* **WHAT IS NEEDED**
Exact reproduction required: the lines below from the line with "memo_content : string;" to the line with "relation_id : string;", both ends included, and no others.

* **RECORDS TO PROCESS**

BEGIN

(** A key is an array index when it is the canonical decimal form of an
    integer between 0 and 2^32 - 2. *)
Definition array_index (k : string) : option N :=
  match k with
  | EmptyString => None
  | String a rest =>
      if bool_decide (a = "0"%char ∧ rest ≠ EmptyString) then None
      else match digits_value k 0 with
           | Some n => if bool_decide (n < 4294967295)%N then Some n else None
           | None => None
           end
  end.

Fixpoint obj_replace {V} (k : string) (v : V) (o : JsObject V) : JsObject V :=
  match o with
  | [] => []
  | (k', v') :: o' =>
      if decide (k' = k) then (k, v) :: o' else (k', v') :: obj_replace k v o'
  end.

(** A new array-index key goes before the first key that is not a smaller
    array index. *)
Fixpoint obj_insert_index {V} (n : N) (k : string) (v : V) (o : JsObject V)
  : JsObject V :=
  match o with
  | [] => [(k, v)]
  | (k', v') :: o' =>
      match array_index k' with
      | Some n' =>
          if bool_decide (n' < n)%N then (k', v') :: obj_insert_index n k v o'
          else (k, v) :: o
      | None => (k, v) :: o
      end
  end.

(** [o[k] = v]; also [{...o, [k]: v}], whose copy of [o] has the properties
    of [o] in the same order. *)
Definition obj_set {V} (k : string) (v : V) (o : JsObject V) : JsObject V :=
  match obj_get k o with
  | Some _ => obj_replace k v o
  | None =>
      match array_index k with
      | Some n => obj_insert_index n k v o
      | None => o ++ [(k, v)]
      end
  end.

(** ** JavaScript sets, in insertion order *)

Section JsSet.
Context {A : Type} `{!EqDecision A}.

Definition JsSet : Type := list A.

Definition set_add (s : JsSet) (x : A) : JsSet :=
  if decide (x ∈ s) then s else s ++ [x].

Definition set_delete (s : JsSet) (x : A) : JsSet :=
  filter (λ y, y ≠ x) s.

(** [new Set(iterable)] *)
Definition set_new (l : list A) : JsSet := fold_left set_add l [].

(** [Array.from(set)] *)
Definition array_from (s : JsSet) : list A := s.

End JsSet.

Arguments JsSet : clear implicits.

(** The double-quote character of the template literals. *)
Definition dq : string := String (ascii_of_nat 34) EmptyString.

(** [array.join(sep)] with the empty separator *)
Definition join (l : list string) : string := String.concat EmptyString l.

(** ** Values supplied by the host *)

(** [RowID] is imported from [charts/chart.js]; its equality is the one [Set]
    uses (SameValueZero). [number] is the type of IEEE doubles the store
    carries without inspecting them. *)
Class Host : Type := {
  RowID : Type;
  RowID_eq_dec :: EqDecision RowID;
  String_RowID : RowID → string;
  Date : Type;
  toISOString : Date → string;
  number : Type;
}.

(** ** Entities *)

Inductive CodeLevel : Set := Level1 | Level2 | Level3.

Inductive ActorType : Set := Human | NonHuman | Hybrid.

Inductive MemoType : Set := Theoretical | Methodological | Observational.

Inductive RelationType : Set :=
  IsA | PartOf | Causes | Contradicts | AssociatesWith.

Inductive Action : Set := Apply | Remove | Create | Merge | Split.

Inductive ActorRole : Set := Intermediary | Mediator.

#[global] Instance Action_eq_dec : EqDecision Action.
Proof. solve_decision. Defined.

Definition String_CodeLevel (l : CodeLevel) : string :=
  match l with Level1 => "1" | Level2 => "2" | Level3 => "3" end.

Definition String_MemoType (t : MemoType) : string :=
  match t with
  | Theoretical => "theoretical"
  | Methodological => "methodological"
  | Observational => "observational"
  end.

Section Store.
Context {host : Host}.

Record Code : Type := {
  code_id : string;
  code_name : string;
  code_description : string;
  code_color : string;
  code_parentId : option string;
  code_level : CodeLevel;
  code_createdAt : Date;
  code_createdBy : option string;
  code_frequency : nat;
  code_antActorType : option ActorType;
}.

(** [Partial<Code>] *)
Record PartialCode : Type := {
  partial_id : option string;
  partial_name : option string;
  partial_description : option string;
  partial_color : option string;
  partial_parentId : option string;
  partial_level : option CodeLevel;
  partial_createdAt : option Date;
  partial_createdBy : option string;
  partial_frequency : option nat;
  partial_antActorType : option ActorType;
}.

Record Memo : Type := {
  memo_id : string;
  memo_content : string;
  memo_linkedCodes : list string;
  memo_linkedDataPoints : list RowID;
  memo_memoType : MemoType;
  memo_createdAt : Date;
  memo_tags : list string;
}.

(** [Omit<Memo, "id" | "createdAt">] *)
Record MemoInput : Type := {
  mi_content : string;
  mi_linkedCodes : list string;
  mi_linkedDataPoints : list RowID;
  mi_memoType : MemoType;
  mi_tags : list string;
}.

Record CodeRelation : Type := {
  relation_id : string;
  relation_fromCode : string;
  relation_toCode : string;
  relation_relationType : RelationType;
  relation_strength : option number;
  relation_notes : option string;
}.

(** [Omit<CodeRelation, "id">] *)
Record RelationInput : Type := {
  ri_fromCode : string;
  ri_toCode : string;
  ri_relationType : RelationType;
  ri_strength : option number;
  ri_notes : option string;
}.

Record CodingEvent : Type := {
  event_timestamp : Date;
  event_action : Action;
  event_codeId : string;
  event_dataPointIds : list RowID;
  event_coder : option string;
  event_notes : option string;
}.

(** [Omit<CodingEvent, "timestamp">] *)
Record EventInput : Type := {
  ei_action : Action;
  ei_codeId : string;
  ei_dataPointIds : list RowID;
  ei_coder : option string;
  ei_notes : option string;
}.

Record Actor : Type := {
  actor_id : string;
  actor_name : string;
  actor_actorType : ActorType;
  actor_role : ActorRole;
  actor_description : option string;
}.

(** [Omit<Actor, "id">] *)
Record ActorInput : Type := {
  ai_name : string;
  ai_actorType : ActorType;
  ai_role : ActorRole;
  ai_description : option string;
}.

Record ActorLink : Type := {
  link_id : string;
  link_fromActor : string;
  link_toActor : string;
  link_translationType : string;
  link_dataPointIds : list RowID;
  link_notes : option string;
}.

(** [Omit<ActorLink, "id">] *)
Record LinkInput : Type := {
  li_fromActor : string;
  li_toActor : string;
  li_translationType : string;
  li_dataPointIds : list RowID;
  li_notes : option string;
}.

Record TemporalCode : Type := {
  temporal_id : string;
  temporal_codeId : string;
  temporal_startTime : number;
  temporal_endTime : number;
  temporal_videoId : RowID;
}.

(** ** The store and the world around it *)

(** The eight writables of [createQualitativeStore]. *)
Record Store : Type := {
  codes : list Code;
  memos : list Memo;
  relations : list CodeRelation;
  actors : list Actor;
  actorLinks : list ActorLink;
  temporalCodes : list TemporalCode;
  assignments : JsObject (list RowID);
  codingEvents : list CodingEvent;
}.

END

* **ANSWER TO THIS TASK**
  memo_content : string;
  memo_linkedCodes : list string;
  memo_linkedDataPoints : list RowID;
  memo_memoType : MemoType;
  memo_createdAt : Date;
  memo_tags : list string;
}.

(** [Omit<Memo, "id" | "createdAt">] *)
Record MemoInput : Type := {
  mi_content : string;
  mi_linkedCodes : list string;
  mi_linkedDataPoints : list RowID;
  mi_memoType : MemoType;
  mi_tags : list string;
}.

Record CodeRelation : Type := {
  relation_id : string;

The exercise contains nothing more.